Intel® Integrated Performance Primitives
Deliberate problems developing high-performance vision, signal, security, and storage applications.

convolution types


I'm attempting to translate a matlab image convolution (conv2) to c++ using the ipp libs. My issue is that the only options provided by the ippiConv_ are 'valid' and 'full'. conv2 in matlab provides 'valid', 'full', and 'same' of which the code i'm trying to translate uses the 'same' option. I have the 'valid' option working, however the borders of the image don't match the output of matlab (obviously). Is there a way to match the 'same' functionality? Also, if i try to do a 'full' convolution using ippiConv, my returned buffer size is incorrect. If i try to hard code the size to something big, then run the convolution it crashes...not sure why. Can someone help?

Sample code below.

  Ipp8u* pBuffer        = nullptr;
  IppStatus status      = ippStsNoErr;
  IppEnum algType       = (IppEnum)(ippAlgAuto | ippiROIValid);
  int32_t buffSizeBytes = 0;

  status = ippiConvGetBufferSize(srcRoiSize, tplRoiSize, ipp32f, 1, algType, &buffSizeBytes);

  pBuffer = ippsMalloc_8u(buffSizeBytes);

  status = ippiConv_32f_C1R(
    srcImg.Cols() * sizeof(float),
    tpl.Cols() * sizeof(float),
    outImg.Cols() * sizeof(float),

  if (pBuffer != nullptr) ippsFree(pBuffer);


0 Kudos
2 Replies


the "same" option is not implemented intentionally - because it is not symmetrical. If you need the "same" case - there are 2 options:

1) use the "full" option and then extract "same" ROI. It's rather easy - for "full" dstSize=src1Size+src2Size-1, - to have dstSize the same as src1Size  you just need to shift the pointer on the corresponding number of rows and columns - ((src2Size-1)/2) and use "old" step (dstStep) with src1 width and height. ippiConv is based internally on 2D FFT (for rather appropriate image sizes) - therefore performance will be the same.

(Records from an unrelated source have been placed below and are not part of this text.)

(** * Advent of Code 2019, day 12 ([solve_12.py]): a shallow embedding

    The script simulates moons under an integer gravity rule.  Python
    objects are modelled the way the script uses them:

    - a [Vector3] is never mutated ([+=] and [-=] on a field rebind the
      field to the value of [__add__] / [__sub__]), so it is a plain record;
    - a [Moon] is a mutable object that is shared between the list [moons]
      and every [System] built from it, so Moons live in a store ([heap],
      a list indexed by location) and collections hold locations;
    - exceptions are a small error monad ([result]);
    - the [while True] loop of Part 2 takes fuel, [None] meaning that the
      fuel ran out before the loop left through [break]. *)

From Stdlib Require Import ZArith Lia Ascii.
From stdpp Require Import base option list gmap strings.

Local Open Scope Z_scope.

(** ** Exceptions *)

Inductive exn : Set :=
  | ValueError | IndexError | KeyError | TypeError
  | ZeroDivisionError | OverflowError.

Inductive result (A : Type) : Type :=
  | Ok (a : A)
  | Raise (e : exn).
Arguments Ok {A} a.
Arguments Raise {A} e.

#[global] Instance result_ret : MRet result := fun _ a => Ok a.
#[global] Instance result_bind : MBind result := fun _ _ f c =>
  match c with Ok a => f a | Raise e => Raise e end.

Definition is_ok {A} (r : result A) : bool :=
  match r with Ok _ => true | Raise _ => false end.

(** ** Text and ints *)

(** The text the script handles is ASCII: the input format and everything
    [__str__] writes.  On a string with a character outside ASCII, [int]
    consults the Unicode database (decimal digits and white space of other
    scripts), which is no part of this development; the statements about
    [int] and [parse_vec] below are about ASCII lines ([is_ascii]). *)
Definition is_ascii_char (c : ascii) : bool := (nat_of_ascii c <? 128)%nat.

(** CPython's limit on the number of decimal digits of an int that is
    converted from or to text, [sys.int_max_str_digits], at its default
    (CPython 3.11 and later, and the security releases of 3.7 to 3.10). *)
Definition int_max_str_digits : nat := 4300.

(** ** [str(n)] for an int *)

(** The character of the decimal digit [d]. *)
Definition digit_char (d : Z) : ascii := ascii_of_nat (48 + Z.to_nat d).

(** The decimal digits of [n >= 0] in front of [acc], last digit first;
    [fuel] bounds the number of digits. *)
Fixpoint str_digits (fuel : nat) (n : Z) (acc : string) : string :=
  match fuel with
  | O => acc
  | S fuel' =>
      let acc' := String (digit_char (n mod 10)) acc in
      if n <? 10 then acc' else str_digits fuel' (n / 10) acc'
  end.

(** The decimal digits of [n >= 0], without leading zeros.  A number has
    at most one more decimal digit than its binary logarithm. *)
Definition decimal (n : Z) : string :=
  str_digits (S (Z.to_nat (Z.log2 n))) n EmptyString.

(** [str(n)], also what an f-string writes for [{n}]: a minus sign for a
    negative number, then the decimal digits.  More digits than the limit
    raise ValueError. *)
Definition py_str_int (n : Z) : result string :=
  let digits := decimal (Z.abs n) in
  if (int_max_str_digits <? String.length digits)%nat then Raise ValueError
  else Ok (if n <? 0 then String "-" digits else digits).

(** ** class Vector3 *)

Module Vector3.
Record t : Set := mk { x : Z; y : Z; z : Z }.

(** [__add__] *)
Definition add (a b : t) : t := mk (x a + x b) (y a + y b) (z a + z b).

(** [__sub__] *)
Definition sub (a b : t) : t := mk (x a - x b) (y a - y b) (z a - z b).

(** [__iter__]: yields x, y, z. *)
Definition iter (a : t) : list Z := [x a; y a; z a].

(** The lambda of [sign]: [-1 if t < 0 else 0 if t == 0 else 1]. *)
Definition sign1 (c : Z) : Z :=
  if c <? 0 then -1 else if c =? 0 then 0 else 1.

(** [sign]: a new Vector3 from the lambda mapped over [self]. *)
Definition sign (a : t) : t :=
  match map sign1 (iter a) with
  | [a0; a1; a2] => mk a0 a1 a2
  | _ => a
  end.

Definition zero : t := mk 0 0 0.

(** [__eq__] *)
Definition eqb (a b : t) : bool :=
  (x a =? x b) && (y a =? y b) && (z a =? z b).

(** [__str__]: the three components are formatted from left to right. *)
Definition str (a : t) : result string :=
  sx ← py_str_int (x a);
  sy ← py_str_int (y a);
  sz ← py_str_int (z a);
  Ok ("<x=" +:+ sx +:+ ", y=" +:+ sy +:+ ", z=" +:+ sz +:+ ">").
End Vector3.

(** ** class Moon *)

Module Moon.
Record t : Set := mk { position : Vector3.t; velocity : Vector3.t }.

2) if your convolution kernel (src2) is rather small in comparison with src1 - you can use ippiFilterBorder function - it will provide you the "same" dstSize. There is 1 additional step that is required for the IPP versions 9.0 and higher - you need to flip the src2 (kernel) yourself if it is not symmetrical. (We think that the most of filter kernels are symmetrical and that internal flipping is extra operation that affects performance, requires additional memory buffer, and in the most cases - excess).

regards, Igor

0 Kudos

Igor, thanks for the quick response and guidance. 

1. Based on your response, I realized that my code was crashing on the 'full' convolution because my output image was not big enough.

2. I implemented your suggestions and was able to achieve the 'same' output to match that of what conv2 returns in matlab when using the 'same' flag. See below for additional copy step to extract portion of image. Thanks again.


  // Copy the 'same' portion out of the 'full' image
  const int32_t cpSrcStep = tmpImg.Cols() * sizeof(tmpImg[0][0]);
  const int32_t cpDstStep = srcImg.Cols() * sizeof(srcImg[0][0]);
  const IppiSize roiSize  = { outImg.Cols(), outImg.Rows() };
  const uint32_t srcShift = tplRoiSize.height / 2;
  ippiCopy_32f_C1R(&tmpImg[srcShift][srcShift], cpSrcStep, outImg[0], cpDstStep, roiSize);


0 Kudos